NASA’s James Webb Space Telescope Captures Never Before Seen Cosmic Clouds
A stunning image of cosmic beauty, consisting of an ethereal hourglass of orange and blue dust being thrown out from a newly emerging star at its core, was recently photographed by NASA’s James Webb Space Telescope.
The telescope has revealed the once-hidden features of the protostar within the dark cloud L1527, providing insight into the beginnings of a new star. These blazing clouds within the Taurus star-forming region are only visible in infrared light, so they had never been seen before, making them an ideal target for Webb’s Near-Infrared Camera (NIRCam), NASA and the European Space Agency said in a statement.
“The region’s most prevalent features, the clouds coloured blue and orange in this representative-color infrared image, outline cavities created as material shoots away from the protostar and collides with surrounding matter. The colours themselves are due to layers of dust between Webb and the clouds. The blue areas are where the dust is thinnest. The thicker the layer of dust, the less blue light is able to escape, creating pockets of orange,” it added.
The statement further said that despite the chaos that L1527 causes, it’s only about 100,000 years old making it a relatively young body. Given its age and its brightness in far-infrared light as observed by missions like the Infrared Astronomical Satellite, L1527 is considered a class 0 protostar, the earliest stage of star formation.

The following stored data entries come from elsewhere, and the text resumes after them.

Lemma find_pte_alloc s d va :
  paging_ok s -> dir_wf (k_mem s) (frames s) d -> 0 <= va < 2 ^ 32 ->
  (frames s = [] /\ table_of (k_mem s) d (pde_index va) = None /\ find_pte d va 1 s = Done 0 s) \/
  exists s' t, find_pte d va 1 s = Done (t + 4 * pte_index va) s' /\ map_step d [] s s' /\
    table_of (k_mem s') d (pde_index va) = Some t /\
    (length (frames s) <= new_table (k_mem s) d (pde_index va) + length (frames s'))%nat /\
    forall x, 0 <= x < 2 ^ 32 -> mmu_walk d (k_mem s') x = mmu_walk d (k_mem s) x.
Proof.
  intros Hok Hd Hva. pose proof (pde_index_range va Hva) as Hi. pose proof (pte_index_range va) as Hj.
  destruct (table_of (k_mem s) d (pde_index va)) as [t|] eqn:Et.
  { right. exists s, t. split_and!; [by apply find_pte_present | by apply map_step_refl | done | lia | done]. }
  pose proof (page_ok_bounds _ (dw_dir _ _ _ Hd)) as Hdb.
  assert (exists r, find_pte d va 1 s = (pg_paddr ← addr_alloc_page 1; r pg_paddr) s /\ r = fun pg_paddr =>
      if pg_paddr =? 0 then mret 0
      else
        lift (store32 (d + 4 * pde_index va) (Z.lor (Z.lor (Z.lor pg_paddr PDE_P) PTE_W) PTE_U));;
        lift (kmemset pg_paddr 0 MEM_PAGE_SIZE);;
        mret (u32 (pg_paddr + 4 * pte_index va))) as (r & E & ->).
  { eexists. split; [|reflexivity]. unfold find_pte. rewrite u32_small by lia. rewrite (run_bind (lift _)).
    erewrite lift_done by (apply load32_kernel, page_ok_word; [apply Hd | lia]). cbn [obind].
    rewrite set_k_mem_id. unfold table_of in Et. by destruct (present _). }
  rewrite E. clear E.
  destruct (paging_alloc s Hok) as [[Hnil Ea]|(p & a & Ea & Hok' & Ef & Hpf & Hp & Hpe & Hall)].
  { left. split_and!; [done | done |]. kred. rewrite Ea. by kred. }
  right. pose proof (page_ok_bounds _ Hp). rewrite Ef in Hd.
  destruct (new_table_run (set_k_alloc a s) d (pde_index va) p) as (m1 & m & Em1 & Em & Hdm & Hw & Ht & Hsame); try done.
  exists (set_k_mem m (set_k_alloc a s)), p. split_and!; [| |by rewrite Ht, Z.eqb_refl | unfold new_table, frames in *; by rewrite Et, Ef | done].
  - kred. rewrite Ea. kred. unfold MEM_EXT_START in Hpe. rewrite (proj2 (Z.eqb_neq p 0)) by lia.
    kred. rewrite Em1. kred. rewrite Em. kred. by rewrite u32_small by lia.
  - assert (forall q, pt_page m d q <-> pt_page (k_mem s) d q \/ q = p) as Hpt.
    { intros q. unfold pt_page. split.
      - intros [->|(i & Hik & Eq)]; [by left; left|]. rewrite Ht in Eq by done.
        destruct (Z.eqb_spec i (pde_index va)); [right; congruence | left; right; by exists i].
      - intros [[->|(i & Hik & Eq)]| ->]; [by left | right; exists i | right; exists (pde_index va)]; (split; [done|]); rewrite Ht by done.
        + destruct (Z.eqb_spec i (pde_index va)) as [->|]; [congruence | done].
        + by rewrite Z.eqb_refl. }
    constructor; kproj.
    + exists m, a. by destruct s.
    + by apply paging_ok_mem.
    + exact Hdm.
    + exists [p]. unfold frames. kproj. split; [done|]. intros q ->%list_elem_of_singleton. left. apply Hpt. by right.
    + by intros q ?%not_elem_of_nil.
    + intros i t Hik Eq. rewrite Ht by done. destruct (Z.eqb_spec i (pde_index va)) as [->|]; [congruence | done].
    + intros q [Hq| ->]%Hpt; [by left|]. right. rewrite Ef. by left.
    + intros q Hq _. apply Hsame; intros ->; apply Hq, Hpt; [left; by left | by right].
    + exact Hall.
Qed.

(** ** One page mapped *)
Lemma create_map_step s d va pa perm n :
  paging_ok s -> dir_wf (k_mem s) (frames s) d -> 0 <= va < 2 ^ 32 -> va mod 4096 = 0 ->
  0 <= pa < 2 ^ 32 -> pa mod 4096 = 0 -> 0 <= perm < 4096 -> mmu_walk d (k_mem s) va = None ->
  (frames s = [] /\ new_table (k_mem s) d (pde_index va) = 1%nat /\ create_map_loop (S n) d va pa perm s = Done true s) \/
  exists s', create_map_loop (S n) d va pa perm s =
      create_map_loop n d (u32 (va + MEM_PAGE_SIZE)) (u32 (pa + MEM_PAGE_SIZE)) perm s' /\ map_step d [] s s' /\
    (length (frames s) <= new_table (k_mem s) d (pde_index va) + length (frames s'))%nat /\
    forall x, 0 <= x < 2 ^ 32 -> mmu_walk d (k_mem s') x =
      if page_of x =? va then Some (pa + x mod 4096) else mmu_walk d (k_mem s) x.
Proof.
  intros Hok Hd Hva Hvm Hpa Hpm Hperm Hnone. pose proof (pde_index_range va Hva) as Hi. pose proof (pte_index_range va) as Hj.
  cbn [create_map_loop].
  destruct (find_pte_alloc s d va Hok Hd Hva) as [(Hnil & En & E)|(s1 & t & E & Hs1 & Et & Hlen & Hw)].
  { left. split_and!; [done | unfold new_table; by rewrite En |]. kred. rewrite E. by kred. }
  right. pose proof (ms_dir _ _ _ _ Hs1) as Hd1. destruct (dw_table _ _ _ Hd1 _ _ Hi Et) as (Hta & Hte & Htf & Htd).
  rewrite <- Hw, walk_tables, Et in Hnone by (done || apply Hd1). cbn [mbind option_bind] in Hnone.
  destruct (leaf (k_mem s1) t (pte_index va)) as [|] eqn:El; [done|]. unfold leaf in El.
  destruct (present (ld32 (k_mem s1) (t + 4 * pte_index va))) eqn:Epres; [done|].
  set (v := Z.lor (Z.lor pa perm) PTE_P). set (m := st32 (k_mem s1) (t + 4 * pte_index va) v).
  assert (0 <= Z.lor perm PTE_P < 4096) as Hfl by (apply lor_flags; [done | by compute]).
  destruct (entry_flags pa (Z.lor perm PTE_P) Hpm Hfl) as [Ev Ep]; [by rewrite Z.lor_spec, orb_true_r|].
  rewrite Z.lor_assoc in Ev, Ep.
  assert (u32 v = v) as Eu.
  { apply u32_small. unfold v. rewrite <- Z.lor_assoc, (lor_add_low pa _ 12) by done. zdiv. }
  exists (set_k_mem m s1). split_and!; [| |exact Hlen|].
  - kred. rewrite E. kred. unfold MEM_EXT_START in Hte. rewrite (proj2 (Z.eqb_neq _ 0)) by lia. kred.
    erewrite lift_done by (apply load32_kernel, page_ok_word; [done | lia]). kred. rewrite set_k_mem_id, Epres.
    unfold ASSERT. cbn [negb]. kred. erewrite lift_done by (apply store32_kernel, page_ok_word; [done | lia]). by kred.
  - change [] with ([] ++ [] : list Z). apply (map_step_trans _ _ _ _ _ _ Hs1). destruct (dir_wf_set_leaf (k_mem s1) _ d _ t (pte_index va) v Hd1 Hi Hj Et) as [Hdm Ht].
    assert (forall q, pt_page m d q <-> pt_page (k_mem s1) d q) as Hpt.
    { intros q. unfold pt_page. split; (intros [->|(i & Hik & Eq)]; [by left|]; right; exists i; split; [done|]);
        [by rewrite <- Ht | by unfold m; rewrite Ht]. }
    constructor; kproj.
    + exists m, (k_alloc s1). by destruct s1.
    + apply paging_ok_mem, Hs1.
    + exact Hdm.
    + exists []. split; [done|]. by intros q ?%not_elem_of_nil.
    + by intros q ?%not_elem_of_nil.
    + intros i t' Hik Eq. unfold m. by rewrite Ht.
    + intros q Hq%Hpt. by left.
    + intros q Hq _. apply st32_same_page; [apply Hta | done |]. intros ->. apply Hq, Hpt. right. by exists (pde_index va).
    + done.
  - intros x Hx. kproj. unfold m. rewrite (walk_set_leaf _ _ _ _ _ _ _ _ Hd1 Hi Hj Et) by (done || by rewrite Eu).
    rewrite Eu, Hw by done. unfold v. rewrite Ev. destruct (Z.eqb_spec (page_of x) va) as [Ex|Hne].
    + assert (page_of x = page_of va) as [-> ->]%page_indices by (by rewrite (page_of_aligned va)).
      by rewrite !Z.eqb_refl.
    + destruct (Z.eqb_spec (pde_index x) (pde_index va)) as [Ei|], (Z.eqb_spec (pte_index x) (pte_index va)) as [Ej|];
        try done. exfalso. apply Hne. by rewrite (indices_page x va Ei Ej), page_of_aligned.
Qed.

The protostar is located in the Taurus molecular cloud, a stellar nursery home to hundreds of nearly formed stars around 430 light years from Earth.
Operational since July, the Webb Space Telescope is the most powerful space telescope ever built and has already unleashed a raft of unprecedented data as well as stunning images. Scientists are hopeful it will herald a new era of discovery.
One of the main goals of the $10-billion telescope is to study the life cycle of stars. Another main research focus is on exoplanets, planets outside Earth’s solar system.